Your Doodles Are Bugged!
- PC - Steam (£6.99)
Nice, trusting, well-balanced individuals will no doubt firmly believe that they're on a worthy mission to save innocent bugs from a dreadful curse. Well more fool you.
We all know, deep down, that if these cute little insects were big enough, they would have no problem whatsoever engaging in the blood-sucking extinction of humankind. Death to them and their chitinous exoskeletons! With that in mind, you might want to put an altogether more vengeful slant on Spyn Doctor's seemingly benign ramp-drawing exercise.
Rather than sketch little ramps for these bugs to reach their magic honey, it might be better to imagine that you're leading them to a resting place of amber.
Either way, you're essentially spending your free time drawing little blue lines so that these dim-witted lemmings can clamber to a goal. Is that fun? Initially, yes, in a moderately satisfying sense, but the further you progress, the more it feels like you're shepherding Daleks through the London Underground.
The problem is, see, that these idiot bugheads only really understand smooth ramps, and seem to get terribly confused at the prospect of anything even vaguely resembling a step. Rather than bound purposefully forward, they turn tail and stride off in the opposite direction. As you might imagine, this necessitates an increasing amount of patient trial-and-error as you figure out the precise angle that will please their scuttling insect legs.
Supernaturally persistent types who enjoy working around the limitations will no doubt find Spyn Doctor's efforts entirely charming. For me, though, Your Doodles Are Bugged strayed perilously close to feeling like work.
- Xbox Live Indie Games - 80 Microsoft Points (£0.68)
Disappointingly, this is not a game about a cat with lasers for eyes, or even a laser that thinks it's a cat. Instead, we must console ourselves with the notion of a game designed by a man who wants to pay his deepest respects to Matthew Smith's legacy.

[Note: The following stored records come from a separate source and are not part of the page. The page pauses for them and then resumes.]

(* ===== verification/CliOutput.v ===== *)
(** * What the client prints of a concurrent session

    The messages that the goroutines of WsConcurrent put on the wire, read by
    the client's loop of CliSession: the client stops at the closing message,
    which the server may send before the last output. *)

From S2P Require Import Prelude GoStrings Json JsonDecode WsProtocol WsHandler Tunnel WsConcurrent WsTeardown CliError CliTunnel CliSession.

(** The messages the client acts on: it skips pongs and metrics. *)
Definition client_frames (fs : list Written) : list Frame :=
  omap (fun f => match f with
                 | WJSON v => Some (TextMessage (print_line v))
                 | WOutput _ data => Some (BinaryMessage data)
                 | WPong _ | WMetrics _ => None
                 end) fs.

(** The shell prints a line and ends; the handler sees the end before the copier
    has sent the line. *)
Definition losing_schedule : list (Thread * Choice) :=
  [(Copier Stdout, Go); (Copier Stdout, Returns "bye" true); (Waiter, Go); (Waiter, Exits ExitOk); (Waiter, Go);
   (Handler, PickShell); (Handler, Go); (Handler, Go); (Handler, Go);
   (Copier Stdout, Go); (Copier Stdout, Go); (Copier Stdout, Go);
   (Copier Stderr, Go); (Copier Stderr, Returns "" true); (Handler, Go); (Handler, Go);
   (MetricsLoop, Go); (Handler, Go); (Handler, Go); (Handler, Go); (Handler, Go); (Handler, Go)].

Lemma readLoop_closed {W} `{Writer W} werr (w : W) outs rest reason status rerr w' e :
  full_writes W -> valid_utf8 reason = true -> (forall n, status = Some n -> in_int64 n = true) ->
  readLoop werr w (map BinaryMessage outs ++ TextMessage (print_line (closed_json reason status)) :: rest) rerr = (w', e) ->
  e = Wrap "stdout: " werr
  \/ (accepted w' = accepted w +:+ concat_str outs /\ e = RemoteExit (default 0 status) reason).
Proof.
  intros Hfull Hr Hs Hl. apply readLoop_outputs in Hl as [?|(w1 & H1 & Hl)]; [by left| |done].
  right. cbn [readLoop] in Hl. unfold closed_json in Hl. rewrite handleText_closed in Hl by done.
  injection Hl as <- <-. done.
Qed.

(** At the end of a session without failed writes all output was sent. *)
Lemma all_output_sent r :
  reachable r -> handler r = HDone -> broken (sh r) = false ->
  outputs Stdout (wire (sh r)) = cp_read (out r) /\ outputs Stderr (wire (sh r)) = cp_read (err r).
Proof.
  intros Hr Hd Hb. destruct (session_inv r Hr) as [_ Hst _ [[_ Ho] [_ He] _ _] _].
  assert (joined r = true) as Hj by (apply (st_join _ Hst); rewrite Hd; cbn; lia).
  specialize (Ho Hb). specialize (He Hb). unfold joined, in_hand in *. bool_facts.
  destruct (cp_pc (out r)); try done. destruct (cp_pc (err r)); try done. by rewrite !app_nil_r in *.
Qed.

(** C30.  The end of the shell's output can be lost: the server may send its closing
    message before output that was already read from the shell, and the client
    stops there: it prints nothing of it and reports success, with no write
    having failed.  When all output precedes the closing message, the client
    prints all of it, and that is everything that was read from both streams. *)
Theorem session_output_lost :
  (exists r, reachable r /\ handler r = HDone /\ broken (sh r) = false /\ cp_read (out r) = ["bye"]
     /\ outputs Stdout (wire (sh r)) = ["bye"]
     /\ forall W (HW : Writer W) (w : W) werr rerr, full_writes W ->
          readLoop werr w (client_frames (wire (sh r))) rerr = (w, RemoteExit 0 "ssh session closed")
          /\ fst (exit_of (fst (relay (RemoteExit 0 "ssh session closed")))) = 0)
  /\ forall r outs reason status W (HW : Writer W) (w : W) werr rerr w' e,
       reachable r -> handler r = HDone -> broken (sh r) = false -> full_writes W ->
       valid_utf8 reason = true -> (forall n, status = Some n -> in_int64 n = true) ->
       client_frames (wire (sh r)) = map BinaryMessage outs ++ [TextMessage (print_line (closed_json reason status))] ->
       readLoop werr w (client_frames (wire (sh r))) rerr = (w', e) ->
       e = Wrap "stdout: " werr
       \/ (accepted w' = accepted w +:+ concat_str outs /\ e = RemoteExit (default 0 status) reason
           /\ outputs Stdout (wire (sh r)) = cp_read (out r) /\ outputs Stderr (wire (sh r)) = cp_read (err r)).
Proof.
  split.
  - exists (after losing_schedule). split; [apply after_reachable; vm_compute; by eexists|].
    split_and!; [vm_compute; reflexivity..|]. intros W HW w werr rerr _.
    assert (wire (sh (after losing_schedule))
            = [WJSON (closed_json "ssh session closed" (Some 0)); WOutput Stdout "bye"]) as -> by (vm_compute; reflexivity).
    split; [|vm_compute; reflexivity]. cbn [client_frames omap list_omap readLoop]. unfold closed_json.
    rewrite handleText_closed; [done|done|]. by intros n [= <-].
  - intros * Hr Hd Hb Hfull Hv Hs Hw Hl. rewrite Hw in Hl. apply readLoop_closed in Hl as [?|[H1 H2]]; [by left| |done..].
    destruct (all_output_sent r Hr Hd Hb) as [H3 H4]. right. by split_and!.
Qed.

Lemma session_output_lost_witness :
  outputs Stdout (wire (sh (after sample_schedule))) = ["login: "; "file"].
Proof.
  destruct (proj2 session_output_lost (after sample_schedule) ["login: "; "file"] "ssh session closed" (Some 0)
    string string_writer "" (Plain "w") EOF "login: file" (RemoteExit 0 "ssh session closed")) as [H|(_ & _ & H & _)].
  - apply after_reachable. vm_compute. by eexists.
  - vm_compute. reflexivity.
  - vm_compute. reflexivity.
  - by intros w p w' n [= _ <-].
  - reflexivity.
  - by intros n [= <-].
  - vm_compute. reflexivity.
  - vm_compute. reflexivity.
  - discriminate H.
  - rewrite H. vm_compute. reflexivity.
Defined.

As such, that means cheerfully guiding LaserCat through a 'magic space castle' in search of your precious Owlfriend, who has, of course, been captured by Wizzard the magic space frog (as opposed to Roy Wood's potty brass-heavy glam mentalists). For Jet Set Willy fans, this can only be a good thing.
And like Miner Willy's legendary platform adventure from days of yore, you must explore each and every room of the castle and collect keys as if your life depends upon it.
As homages go, it's not a bad one, and benefits enormously from precise controls and regular checkpoints and warp stations that make getting around the spacious castle less of a ballache.
On the downside, the slapdash art style lacks the wit and fiendish imagination that made Jet Set Willy such a memorable trip. Too often you're merely dodging spinning boxes and generic monsters, and wandering through environments that look like they were designed in about 30 seconds.
With a bit more love, LaserCat would have been a remarkable tribute to the days when Smith really was bigger than Miyamoto. MonsterJail is definitely onto something, but this feels like little more than a charmingly sketchy demo.
Zoonies: Escape From Makatu
- DSiWare - 500 DSiWare Points (£4.50)
Say what you like about the clunkiness of the DSiWare store, but it certainly attracts some unexpected gems.
Take this seemingly innocuous offering from the unheralded Kiloo Games. With its tale focusing on the plight of the jolly-but-generic Leo The Lion, it's the kind of game to make even the most keen-eyed observer glaze over.
But wait! It's approximately 47 times more appealing than it looks. Silver foxes in the audience might note its debt to Amiga relic Sleepwalker as you try to save Leo from stumbling into a predictable array of platforming hazards.
As the hapless idiot continues to carelessly stroll in a straight line, it's up to you to activate switches, crumble blocks and generally line things up quick-smart, lest you meet a grisly fate.
It's an underused formula that works a charm on the DS' touch screen, and with 20 levels for your points, it fully justifies the price tag.